(** * resource-pool: self-replenishing pools and pool groups

    A shallow embedding of [lib/ResourcePool.js], [lib/ResourceGroup.js],
    [lib/ErrorMessages.js] and [lib/utils.js].

    The JavaScript objects live in a heap keyed by identity: the source keeps
    every private field in a [WeakMap] keyed by [this]; here the five side
    tables of a pool are the five fields of the pool's heap cell.  The host's
    timer queue ([setTimeout] / [clearTimeout]) is part of the state, and the
    delivery of an elapsed timeout is an explicit operation, so that all
    interleavings of calls and timer deliveries are covered.

    A finite JavaScript number is given by its exact value, a rational; the
    counters of a constructed pool are integers.  The one arithmetic
    operation of the code, [remaining - 1], is the subtraction of IEEE
    doubles: exact up to 2^53, rounded to the nearest double above.
    Comparisons and [Math.min] are exact on doubles.  The timers are those of
    Node.js, which the package is written for.

    A JavaScript reference cannot dangle.  Here a method that is handed an
    identity the heap does not hold returns without doing anything; the
    theorems are about cells the heap holds.

    A caller's function is opaque.  The code calls it as the last step of a
    timer closure, so whatever it does to pools and groups is covered by the
    operations that follow the delivery of the timeout; its call is recorded
    in a trace together with the pools as it finds them. *)

From Stdlib Require Import ZArith QArith String List Lia Bool.
From stdpp Require Import base option list gmap strings.

Local Open Scope Z_scope.

Abbreviation PoolId := nat (only parsing).
Abbreviation GroupId := nat (only parsing).
Abbreviation TimerId := nat (only parsing).

(** ** JavaScript values and completions *)

(** A function value: one written by the caller (opaque, told apart by a
    name), or [replenishCallback.bind(group)] made by [ResourceGroup.add]. *)
Inductive Callback : Type :=
  | UserFn (name : nat)
  | Relay (group : GroupId).

(** A thrown value that is not one of the package's own errors: the
    engine's [TypeError], or whatever a conversion method written by the
    caller throws (told apart by a tag). *)
Inductive Exception : Type :=
  | JsTypeError
  | Thrown (tag : nat).

(** The outcome of a call: a value, [throw new Error(msg)], or another
    thrown value passing through. *)
Inductive Completion (A : Type) : Type :=
  | Normal (a : A)
  | Throw (msg : string)
  | Raise (e : Exception).

Arguments Normal {A} a.
Arguments Throw {A} msg.
Arguments Raise {A} e.

(** [c] ends by throwing, and [r] throws the same. *)
Definition propagates {A B : Type} (c : Completion A) (r : Completion B) : Prop :=
  match c with
  | Normal _ => False
  | Throw msg => r = Throw msg
  | Raise e => r = Raise e
  end.

(** Evaluation in sequence: what is thrown by the first step ends the
    whole. *)
Definition bindC {A B : Type} (c : Completion A) (k : A -> Completion B)
    : Completion B :=
  match c with
  | Normal a => k a
  | Throw msg => Throw msg
  | Raise e => Raise e
  end.

Notation "'let?' x ':=' c 'in' k" := (bindC c (fun x => k))
  (at level 10, x name, c at level 200, k at level 200).

(** How the conversion of a value ends: with a result, or with what the
    engine or the value's own conversion method throws. *)
Inductive Conversion (A : Type) : Type :=
  | Gives (a : A)
  | Fails (e : Exception).

Arguments Gives {A} a.
Arguments Fails {A} e.

Definition converted {A : Type} (c : Conversion A) : Completion A :=
  match c with
  | Gives a => Normal a
  | Fails e => Raise e
  end.

(** The values a caller passes to the constructors.  [Fn] is the kind of
    function value that can occur: callers only hold their own functions,
    the pool constructor also receives the group's bound relay.  [JsNumber]
    carries the value of a finite double.  [JsOther] stands for any value
    that is not a number, [undefined], a function or a symbol (a string, a
    boolean, [null], a BigInt, an object).  The code does two things with
    such a value: it compares it with zero, which converts it to a number,
    and it hands it to [parseInt], which converts it to a string.
    [positive] is the outcome of the comparison and [printed] the outcome of
    the conversion to a string; for an object either can throw, and each is
    taken to end the same way every time it is tried.  A conversion method
    written by the caller runs before the constructor has stored anything
    another object can reach, so whatever else it does is covered by the
    operations that come before the call.  [JsFunction] is a function with
    the conversions every function starts with; given as a size or an
    interval, a function whose conversion methods were replaced behaves like
    [JsOther]. *)
Inductive JsValue (Fn : Type) : Type :=
  | JsNumber (q : Q)
  | JsNaN
  | JsInfinity (negative : bool)
  | JsUndefined
  | JsFunction (f : Fn)
  | JsSymbol
  | JsOther (positive : Conversion bool) (printed : Conversion unit).

Arguments JsNumber {Fn} q.
Arguments JsNaN {Fn}.
Arguments JsInfinity {Fn} negative.
Arguments JsUndefined {Fn}.
Arguments JsFunction {Fn} f.
Arguments JsSymbol {Fn}.
Arguments JsOther {Fn} positive printed.

(** [x - 1] on doubles, for an integer [x].  Every integer up to 2^53 is a
    double, and there the difference is exact.  Above 2^53 the doubles are
    the multiples of 2 (below 2^54) or of a larger power of two; [x - 1] is
    none of them and is rounded to the nearest one, a tie going to the double
    with the even significand.  From 2^54 on the nearest double is [x]
    itself.  Between 2^53 and 2^54, [x - 1] lies half-way between [x - 2]
    and [x], whose significands are [x / 2 - 1] and [x / 2]: the result is
    [x - 2] when [x / 2] is odd and [x] when it is even. *)
Definition doubleMinusOne (x : Z) : Z :=
  if x <=? 2 ^ 53 then x - 1
  else if (x <? 2 ^ 54) && Z.odd (x / 2) then x - 2
  else x.

Arguments doubleMinusOne : simpl never.

(** The double nearest to an integer [a] that is not negative (and below
    2^1024): [a] itself up to 2^53; above, [a] cut to a significand [q] of 53
    bits and an exponent [e], and rounded up when the part cut off is more
    than half a unit of [q], or exactly half and [q] is odd.  This is the
    rounding that ends every arithmetic operation on doubles; the lemma
    [doubleMinusOne_rounds] checks [doubleMinusOne] against it. *)
Definition roundToDouble (a : Z) : Z :=
  if a <=? 2 ^ 53 then a
  else
    let e := Z.log2 a - 52 in
    let q := a / 2 ^ e in
    let r := a mod 2 ^ e in
    let half := 2 ^ (e - 1) in
    if (half <? r) || ((r =? half) && Z.odd q) then (q + 1) * 2 ^ e
    else q * 2 ^ e.

(** An integer that is the value of a double. *)
Definition isDouble (x : Z) : Prop := roundToDouble x = x.

(** ** lib/utils.js *)
Module utils.

(** [num > 0]: the operand is converted to a number; [NaN > 0] is false
    ([undefined] and functions convert to [NaN]).  A symbol cannot be
    converted: the comparison throws a [TypeError]. *)
Definition isPositive {Fn} (num : JsValue Fn) : Completion bool :=
  match num with
  | JsNumber q => Normal (negb (Qle_bool q 0))
  | JsInfinity negative => Normal (negb negative)
  | JsNaN | JsUndefined | JsFunction _ => Normal false
  | JsSymbol => Raise JsTypeError
  | JsOther positive _ => converted positive
  end.

(** A number cut at its decimal point: truncation towards zero. *)
Definition truncate (q : Q) : Z := Z.quot (Qnum q) (Zpos (Qden q)).

(** JavaScript prints a number that is not zero in exponent notation
    ([1e+21], [5e-7]) when its magnitude is at least 10^21, or below the
    double nearest to 10^-6 (the least one printed as [0.000001]); otherwise
    in plain decimal notation. *)
Definition exponentFrom : Q := inject_Z (10 ^ 21).

Definition decimalFrom : Q := 4722366482869645 # 4722366482869645213696.

Definition exponentNotation (q : Q) : bool :=
  Qle_bool exponentFrom q || Qle_bool q (- exponentFrom) ||
  (negb (Qeq_bool q 0) && negb (Qle_bool decimalFrom q)
     && negb (Qle_bool q (- decimalFrom))).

Task item: Working from the material above, restate word for word the lines between the line with "in plain decimal notation. *)" and the line with "Qle_bool exponentFrom q", both included, and only those.

Exercise result:
    in plain decimal notation. *)
Definition exponentFrom : Q := inject_Z (10 ^ 21).

Definition decimalFrom : Q := 4722366482869645 # 4722366482869645213696.

Definition exponentNotation (q : Q) : bool :=
  Qle_bool exponentFrom q || Qle_bool q (- exponentFrom) ||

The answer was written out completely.